Microsoft’s Bot Framework is available for developers to create and connect interactive bots to everyday conversational platforms such as Skype, Facebook Messenger and Microsoft Teams. The QnA Maker is a service that provides a quick and easy way to add question and answer support to your bots and apps. The bot will be able to take a User’s questions and respond back in a natural way and all this can be developed and deployed very simply. This blog will go through an example using a product manual to create a question answering bot.
To start you would need to navigate to https://www.qnamaker.ai/, sign in using your Microsoft Account and then select ‘Create a knowledge base’. The first two setup steps shown in the screenshot above require you to create and select a QnA Service. Selecting the ‘Create a QnA service’ button will redirect you to the Azure Portal, guiding you in creating your own service.

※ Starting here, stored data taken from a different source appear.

(** * Recentrifuge, [recentrifuge/generic.py]

    A shallow embedding of the [GenericFormat] constructor and of
    [read_generic_output], and the properties of the specification proved
    (or refuted) on it.

    Conventions of the embedding.

    - Python [str] values are Rocq strings; the text is taken to be ASCII
      (the whitespace of [str.strip] and [str.split] and the digits accepted
      by [int] are the ASCII part of the Unicode classes Python uses).
    - Python [int] is [Z].  A Python [float] is idealised as an exact
      rational [Q]: rounding, overflow and NaN are not modelled.  [shel] is an [int] at run
      time ([Score] is a [NewType], the identity), and Python compares an
      [int] with a [float] exactly.
    - A [dict] is a [gmap]; [collections.Counter] is a [gmap string Z] read
      with default 0.
    - Exceptions are values of [Exn]; a computation that can raise returns
      a sum.  What [print] writes to the console is a list of [Event]s.
    - The log string (first component of the returned tuple) is
      presentation only and is left out of the returned value, and with it
      the statements that format the statistics into it: a run of the model
      that returns stands for a run that reaches [return] provided these
      statements, the arithmetic on floats and the decoding of the file
      raise nothing. *)

From Stdlib Require Import Ascii String ZArith QArith Lia.
From stdpp Require Import base option list gmap strings sorting.

Local Open Scope string_scope.
Local Open Scope list_scope.
Local Open Scope Z_scope.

Step 3 will allow you to name your knowledge base, followed by Step 4 which is used to populate it. To populate your knowledge base, you can provide a URL for a data source, a document file such as a word or pdf file or you can leave this part empty and populate the questions and answers manually once it has been created.
In the example above, I attached a user guide for the Samsung Galaxy S9 as my knowledge base source. After adding the pdf file and selecting ‘Create your KB’ in Step 5, the QnA bot knowledge base began populating. Around two minutes later my knowledge base was ready to be tested. The screenshot below shows a snippet of the 33 pages worth of questions and answers created from the attached pdf.
After selecting ‘Save and train’ in the top right corner of the screen, I was able to test my QnA bot within the browser with the ‘Test’ button. The screenshot below shows a test conversation. As you can see there is already some language understanding capability during testing as it was able to connect the input question to correct answer. If you select ‘Inspect’ from this test window, you’re able to see the returned answer with a confidence score and alternate answers, which could have been returned. From this window you can select preferred answers and even provide more answers.
Once you’re satisfied with the QnA source you have created, you can select the Publish button and publish the QnA knowledge base to be used publicly. The success page will provide you with a sample HTTP request, which you can use to connect your newly created service to a bot or an app.